Our Incarnate Lord prioritized rest for Himself and His disciples, too—retreating often by Himself in solitude. As the pace of their ministry work increased and the disciples suffered deep grief after John the Baptist’s death, Jesus entreated His disciples to “come away by yourselves to a deserted place and rest awhile” (Mark 6:31). Once, Jesus even slept soundly while a wild storm tossed their boat, much to the apostles’ dismay (Matthew 8:24).
Some of the most profound conversions during Christ’s ministry happened around basic physical needs. Jesus encountered the woman at the well over their shared human need for water (John 4). After Peter’s betrayal, our Lord invited him to a deeply moving threefold confession and reconciliation—but first, He lovingly fed Peter with breakfast on the beach (John 21:12). Likewise, when Jesus first appeared to the disciples after the resurrection, He asked for a piece of fish to eat as proof that He was truly human; truly risen from the dead (Luke 24:41-43).
If we are to be truly human, we must also imitate our Lord in the way He ate, drank, rested, recovered, and recreated within His work: never excessively, but never apologetically or as an afterthought. He made a point to prioritize the complete well-being of others—physical, mental, and spiritual—and modeled prudent care for His own divine Body to accomplish every part of His Father’s mission.
While we may not practice self-compassion as perfectly as Christ, it is wholly within reach for our imperfect but elevated human nature to try. A life absent from effort to grow in virtue is a life moving away from heaven, not toward it. The virtue of self-compassion moves us toward our highest reality as humans: the truth that we are fearfully and wonderfully made not only for this life, but for even greater things, body and soul, in the next.
We Are Made for Heaven
Indeed, we were created for Heaven—body and soul. The journey there is a battle, and we will not emerge physically unscathed, for suffering is a part of life. Yet neither are our bodies expendable vessels whose only job is to get us to heaven with no further purpose after death. Our bodies will be raised on the last day; we proclaim this emphatically in our Creed. They are an eternal and invaluable necessity of our divinely created being. Therefore, we must reverence our bodies on earth as a fully integrated part of our eternal humanity. Our every bodily action either helps or hurts our soul and others; it either dignifies or degrades us, glorifies God or dishonors Him. Only through and because of our bodies can we do anything good for the Kingdom.

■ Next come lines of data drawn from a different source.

(* ===== verification/FileTheorems.v ===== *)
(** * The theorems about files

    [readi], and the theorems about the block allocator, file contents and
    on-disk inodes. *)

From Stdlib Require Import ZArith Lia.
From S2P Require Import Prelude Riscv KString Thread Proc Sleeplock Kalloc Kern Blocks Virtio VirtioSpec.
From S2P Require Import Lru Bio BioSpec BioOps Log LogSpec Crash Txn ProcMem Fs Balloc Files ReadWrite.

(** The [len] bytes of the file from [off] on. *)
Definition fread (V : gmap Z (list Z)) (x : inode) (off : Z) (len : nat) : list Z :=
  (fun j => fbyte V x (off + Z.of_nat j)) <$> seq 0 len.

Lemma fread_length V x off len : length (fread V x off len) = len.
Proof. unfold fread. by rewrite length_fmap, length_seq. Qed.

Lemma fread_lookup V x off len j : (j < len)%nat -> fread V x off len !! j = Some (fbyte V x (off + Z.of_nat j)).
Proof. intros Hj. unfold fread. by rewrite list_lookup_fmap, lookup_seq_lt. Qed.

Lemma fread_app V x off a b : fread V x off (a + b) = fread V x off a ++ fread V x (off + Z.of_nat a) b.
Proof.
  apply list_eq. intros j. destruct (decide (j < a + b)%nat) as [Hj|Hj].
  - rewrite fread_lookup by done. destruct (decide (j < a)%nat).
    + by rewrite lookup_app_l, fread_lookup by (rewrite ?fread_length; lia).
    + rewrite lookup_app_r, fread_length, fread_lookup by (rewrite ?fread_length; lia). do 2 f_equal. lia.
  - rewrite !(proj2 (lookup_ge_None _ _)); [done|rewrite length_app, !fread_length; lia|rewrite fread_length; lia].
Qed.

(** A piece of one block. *)
Lemma slice_fread V x off m :
  0 <= off -> 0 <= m -> off mod BSIZE + m <= BSIZE -> length (fdata V x (off / BSIZE)) = Z.to_nat BSIZE ->
  slice (off mod BSIZE) m (fdata V x (off / BSIZE)) = fread V x off (Z.to_nat m).
Proof.
  intros H1 H2 H3 H4. pose proof (Z.mod_pos_bound off BSIZE ltac:(done)) as Hb. pose proof (Z.div_mod off BSIZE ltac:(done)) as Hd.
  apply list_eq. intros j. rewrite slice_lookup. destruct (decide (j < Z.to_nat m)%nat) as [Hj|Hj].
  - rewrite fread_lookup by done. unfold fbyte.
    assert ((off + Z.of_nat j) / BSIZE = off / BSIZE) as E1 by (symmetry; apply (Z.div_unique _ _ _ (off mod BSIZE + Z.of_nat j)); unfold BSIZE in *; lia).
    assert ((off + Z.of_nat j) mod BSIZE = off mod BSIZE + Z.of_nat j) as E2 by (symmetry; apply (Z.mod_unique _ _ (off / BSIZE)); unfold BSIZE in *; lia).
    rewrite E1, E2. unfold byte_at. replace (Z.to_nat (off mod BSIZE + Z.of_nat j)) with (Z.to_nat (off mod BSIZE) + j)%nat by lia.
    destruct (lookup_lt_is_Some_2 (fdata V x (off / BSIZE)) (Z.to_nat (off mod BSIZE) + j)) as [v ->]; [szs|done].
  - symmetry. apply lookup_ge_None. rewrite fread_length. lia.
Qed.

Lemma fdata_length s ds S V x bn : fs_ok s ds S V -> disk_wf V -> file_ok ds S V x -> 0 <= bn < MAXFILE -> length (fdata V x bn) = Z.to_nat BSIZE.
Proof.
  intros Hfs Hwf Hx Hbn. unfold fdata. destruct (Z.eqb_spec (fblk V x bn) 0) as [|Hz]; [apply length_replicate|].
  destruct (fo_blk Hx bn Hbn Hz) as [[Hr _] _]. destruct (fs_dom Hfs _ (data_range Hfs _ Hr)) as [d Hd]. rewrite Hd. by apply (Hwf _ _ Hd).
Qed.

(** Every block up to the file's size is there. *)
Definition dense (V : gmap Z (list Z)) (x : inode) : Prop := forall i, 0 <= i < i_size x -> fblk V x (i / BSIZE) <> 0.

(** ** Reading into a local variable or into kernel memory *)

Definition dest_put (dst : dest) (bytes : list Z) (k : kern) : kern :=
  match dst with DKern pa => k <| km ::= fun m => m <| mem := mem_write (mem m) pa bytes |> |> | _ => k end.
(** [len] bytes fit there. *)
Definition dest_fits (dst : dest) (len : Z) : Prop :=
  match dst with DUser _ => False | DKern pa => 0 <= pa /\ pa + len < 2 ^ 64 | DLocal => True end.

Lemma mem_write_app l1 l2 : forall m a, mem_write m a (l1 ++ l2) = mem_write (mem_write m a l1) (a + Z.of_nat (length l1)) l2.
Proof.
  induction l1 as [|b l1 IH]; intros m a; cbn [app mem_write length]; [by rewrite Z.add_0_r|]. rewrite IH. f_equal. lia.
Qed.

Lemma dest_copyout dst bytes m n t k : dest_fits dst m -> m = Z.of_nat (length bytes) -> either_copyout dst bytes m n (MkK t k) = Ret 0 (MkK t (dest_put dst bytes k)).
Proof. intros Hd ->. destruct dst as [|pa|]; [done| |done]. cbn [either_copyout dest_put]. rewrite Nat2Z.id, firstn_all. by destruct k. Qed.

Lemma dest_put_app dst b1 b2 k len : dest_fits dst len -> Z.of_nat (length b1) <= len ->
  dest_put (dest_add dst (Z.of_nat (length b1))) b2 (dest_put dst b1 k) = dest_put dst (b1 ++ b2) k.
Proof.
  intros Hd Hl. destruct dst as [|pa|]; [done| |done]. destruct Hd as [H1 H2]. cbn [dest_add dest_put]. rewrite u64_small by lia. unfold upd. cbn. by rewrite mem_write_app.
Qed.
Lemma dest_put_nil dst k : dest_put dst [] k = k.
Proof. destruct dst; try done. destruct k as [[] ? ? ? ? ? ? ? ? ? ? ? ? ? ? ? ? ? ? ?]. reflexivity. Qed.
Lemma dest_fits_add dst len m : dest_fits dst len -> 0 <= m <= len -> dest_fits (dest_add dst m) (len - m) /\ dest_fits dst m.
Proof. destruct dst; cbn; [done| |done]. intros ? ?. rewrite u64_small by lia. lia. Qed.

Lemma same_fs_put dst bytes k k' : same_fs k k' -> same_fs (dest_put dst bytes k) (dest_put dst bytes k').
Proof. intros F. destruct dst as [|pa|]; [done| |done]. destruct F as [F0]. split; try done. change (km (dest_put (DKern pa) bytes k')) with ((km k') <| mem := mem_write (mem (km k')) pa bytes |>). by rewrite F0. Qed.
Lemma txn_put p s o H bl V D t k dst bytes : txn p s o H bl V D t k -> txn p s o H bl V D t (dest_put dst bytes k).
Proof.
  intros HT. destruct dst; [done| |done]. destruct HT. split; try done. destruct tx_cache as [order HB]. exists order. eapply bcache_core; try done. apply (bc_ring HB).
Qed.
Section readi.
Context (env : kst kern -> option (kst kern)) {BD : BlockDev env}.
Context (n p : nat) (Hn : (Z.to_nat BPB < n)%nat).
Context {s o ds : Z} {D : gmap Z (list Z)} {t : T} {S : superblock} {ip : nat} {bl : list Z} {V : gmap Z (list Z)} {x : inode}.
Context (Hr : rest p t) (HnS : (Z.to_nat (sb_size S / BPB) < n)%nat).
Context (Hfs : fs_ok s ds S V) (Hx : file_ok ds S V x) (Hwx : inode_wf S x) (Hdense : dense V x) (Hbl : (length bl < nbuf)%nat).

Lemma readi_step k dst tot off N acc :
  fstate p s o ∅ bl V D t S ip x k -> dest_fits dst (N - tot) -> 0 <= tot < N -> N < 2 ^ 31 -> 0 <= off -> off + (N - tot) <= i_size x ->
  let m := Z.min (N - tot) (BSIZE - off mod BSIZE) in let bytes := fread V x off (Z.to_nat m) in
  runs env (readi_body ip N (dst, tot, off, acc) n (MkK t k)) (fun r s' => r = inl (dest_add dst m, tot + m, off + m, acc ++ bytes) /\
    exists k', s' = MkK t k' /\ fstate p s o ∅ bl V D t S ip x k' /\ same_fs (dest_put dst bytes k) k').
Proof.
  intros HT Hfit Htot HN Hoff Hend m bytes. pose proof (cached_wf p _ _ _ _ _ (tx_cache (ft_txn HT))) as Hwf.
  pose proof (iw_size _ _ Hwx) as Hsz. assert (MAXFILE * BSIZE < 2 ^ 31) as Hmax by done.
  pose proof (Z.mod_pos_bound off BSIZE ltac:(done)) as Hmod. assert (0 < m <= N - tot) as Hm by (unfold m; lia).
  assert (in_file off) as Hin by (unfold in_file; lia). pose proof (in_file_blk off Hin) as Hbn.
  assert (fblk V x (off / BSIZE) <> 0) as Hz by (apply Hdense; lia).
  destruct (fo_blk Hx _ Hbn Hz) as [[Har _] _]. destruct (fs_dom Hfs _ (data_range Hfs _ Har)) as [d Hd].
  assert (fdata V x (off / BSIZE) = d) as Ed by (unfold fdata; by rewrite (proj2 (Z.eqb_neq _ 0) Hz), Hd).
  assert (slice (off mod BSIZE) m d = bytes) as Eb by (rewrite <- Ed, slice_fread; [done|lia|lia|unfold m; lia|exact (fdata_length s ds S V x _ Hfs Hwf Hx Hbn)]).
  unfold readi_body. rewrite (proj2 (Z.ltb_lt _ _)) by lia. cbn [negb]. apply runs_bind.
  eapply runs_mono; [|eapply (bmap_hit env n p Hn Hr HnS HT Hfs Hx (off / BSIZE) Hbn Hbl Hz)].
  intros a ? (-> & k1 & -> & HT1 & F1). rewrite (geti_bind _ _ _ _ _ _ (ft_ip HT1)), (fo_dev Hx). apply runs_bind.
  eapply runs_mono; [|eapply (tx_bread env n p (fuel_bufs n Hn) Hr (ft_txn HT1) _ d (not_held_nil _ _) ltac:(right; rewrite size_empty; lia) Hd)].
  intros bp ? (k2 & -> & Hbp & Hfr & HT2 & R2 & K2 & F2 & Hcl). rewrite union_empty_r_L in HT2.
  assert (rest p (hold (SLBuf bp) p t)) as Hr2 by (by apply rest_slks).
  pose proof R2 as (y & Hy & _ & Hdy). rewrite (getb_bind _ _ _ _ _ _ Hy), Hdy. fold m. rewrite Eb.
  assert (m = Z.of_nat (length bytes)) as Hlb by (unfold bytes; rewrite fread_length; lia).
  rewrite (bind_ret _ _ _ _ _ _ (dest_copyout dst bytes m n _ k2 (proj2 (dest_fits_add _ _ m Hfit ltac:(lia))) Hlb)).
  change (0 =? -1) with false. cbv iota. apply runs_bind.
  assert (reads bp (fblk V x (off / BSIZE)) d (dest_put dst bytes k2)) as R3 by (by destruct dst).
  eapply runs_mono; [|eapply (tx_brelse env n p Hr2 (txn_put _ _ _ _ _ _ _ _ _ dst bytes HT2) bp _ d ltac:(by apply elem_of_singleton) R3 Hcl)].
  intros [] ? (k3 & -> & HT3 & K3 & F3). rewrite hold_drop in * by done. rewrite difference_diag_L in HT3.
  eapply runs_ret; [reflexivity|]. split; [by rewrite !u32_small by lia|].
  assert (same_fs (dest_put dst bytes k) k3) as F by (transitivity (dest_put dst bytes k2); [apply same_fs_put; by transitivity k1|done]).
  exists k3. split_and!; [done| |done]. destruct HT as [? G2 G3]. split; [done|rewrite (sf_sb _ _ F); by destruct dst|rewrite (sf_itable _ _ F); by destruct dst].
Qed.

Lemma readi_loop c : forall fuel k dst tot off N acc,
  fstate p s o ∅ bl V D t S ip x k -> dest_fits dst (N - tot) -> 0 <= tot <= N -> N < 2 ^ 31 -> 0 <= off -> off + (N - tot) <= i_size x ->
  off mod BSIZE + (N - tot) <= BSIZE * Z.of_nat c \/ tot = N -> (c < fuel)%nat -> let bytes := fread V x off (Z.to_nat (N - tot)) in
  runs env (mwhile fuel (readi_body ip N) (dst, tot, off, acc) n (MkK t k)) (fun r s' => r = (N, acc ++ bytes) /\
    exists k', s' = MkK t k' /\ fstate p s o ∅ bl V D t S ip x k' /\ same_fs (dest_put dst bytes k) k').
Proof.
  pose proof (iw_size _ _ Hwx) as Hsz. assert (MAXFILE * BSIZE < 2 ^ 31) as Hmax by done.
  induction c as [|c IH]; intros fuel k dst tot off N acc HT Hfit Htot HN Hoff Hend Hc Hfuel bytes;
    (destruct fuel as [|fuel]; [lia|]); apply runs_mwhile_inl; pose proof (Z.mod_pos_bound off BSIZE ltac:(done)) as Hmod;
    (destruct (decide (tot = N)) as [->|Hne];
    [eapply runs_ret; [unfold readi_body; rewrite Z.ltb_irrefl; reflexivity|]; unfold bytes; rewrite Z.sub_diag, app_nil_r, i32_small by lia; split; [done|]; exists k; change (fread V x off (Z.to_nat 0)) with (@nil Z); by rewrite dest_put_nil|]);
    destruct Hc as [Hc|]; try done; [lia|].
  pose proof (Z.div_mod off BSIZE ltac:(done)) as Hdm.
  eapply runs_mono; [|eapply (readi_step k dst tot off N acc HT); (done || lia)].
  intros r ? (-> & k1 & -> & HT1 & F1). set (m := Z.min _ _) in *. assert (0 < m <= N - tot) as Hm by (unfold m; lia).
  assert (bytes = fread V x off (Z.to_nat m) ++ fread V x (off + m) (Z.to_nat (N - (tot + m)))) as Eb.
  { unfold bytes. replace (Z.to_nat (N - tot)) with (Z.to_nat m + Z.to_nat (N - (tot + m)))%nat by lia. rewrite fread_app. by replace (Z.of_nat (Z.to_nat m)) with m by lia. }
  eapply runs_mono; [|eapply (IH fuel k1 (dest_add dst m) (tot + m) (off + m) N); [done| |lia|lia|lia|lia| |lia]].
  - intros r ? (-> & k2 & -> & HT2 & F2). split; [by rewrite Eb, <- app_assoc|]. exists k2. split_and!; [done|done|]. rewrite Eb.
    rewrite <- (dest_put_app dst _ _ k (N - tot) Hfit) by (rewrite fread_length; lia). rewrite fread_length. replace (Z.of_nat (Z.to_nat m)) with m by lia.
    etransitivity; [|exact F2]. by apply same_fs_put.
  - replace (N - (tot + m)) with (N - tot - m) by lia. apply dest_fits_add; [done|lia].
  - destruct (decide (m = N - tot)) as [E|Hnm]; [right; lia|left]. assert (m = BSIZE - off mod BSIZE) as E by (unfold m in *; lia).
    replace ((off + m) mod BSIZE) with 0; [lia|]. apply (Z.mod_unique _ _ (off / BSIZE + 1)); [left; done|]. unfold BSIZE in *. lia.
Qed.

In this divine calling for our bodies rests the virtue of self-compassion, born from our very Creator’s compassion. He invites us in our human needs and limitations to continually encounter Him Who became incarnate—a God-man with human needs—so that in our neediness we might become divine like Him, raised to His glory.
As such, let us not become weary in doing good. (Galatians 6:9).
May we begin with the good of serving God within ourselves through the virtue of self-compassion—that in properly reverencing our own needs, we might become temples of His strength, persevering in our God-given mission to do good for others.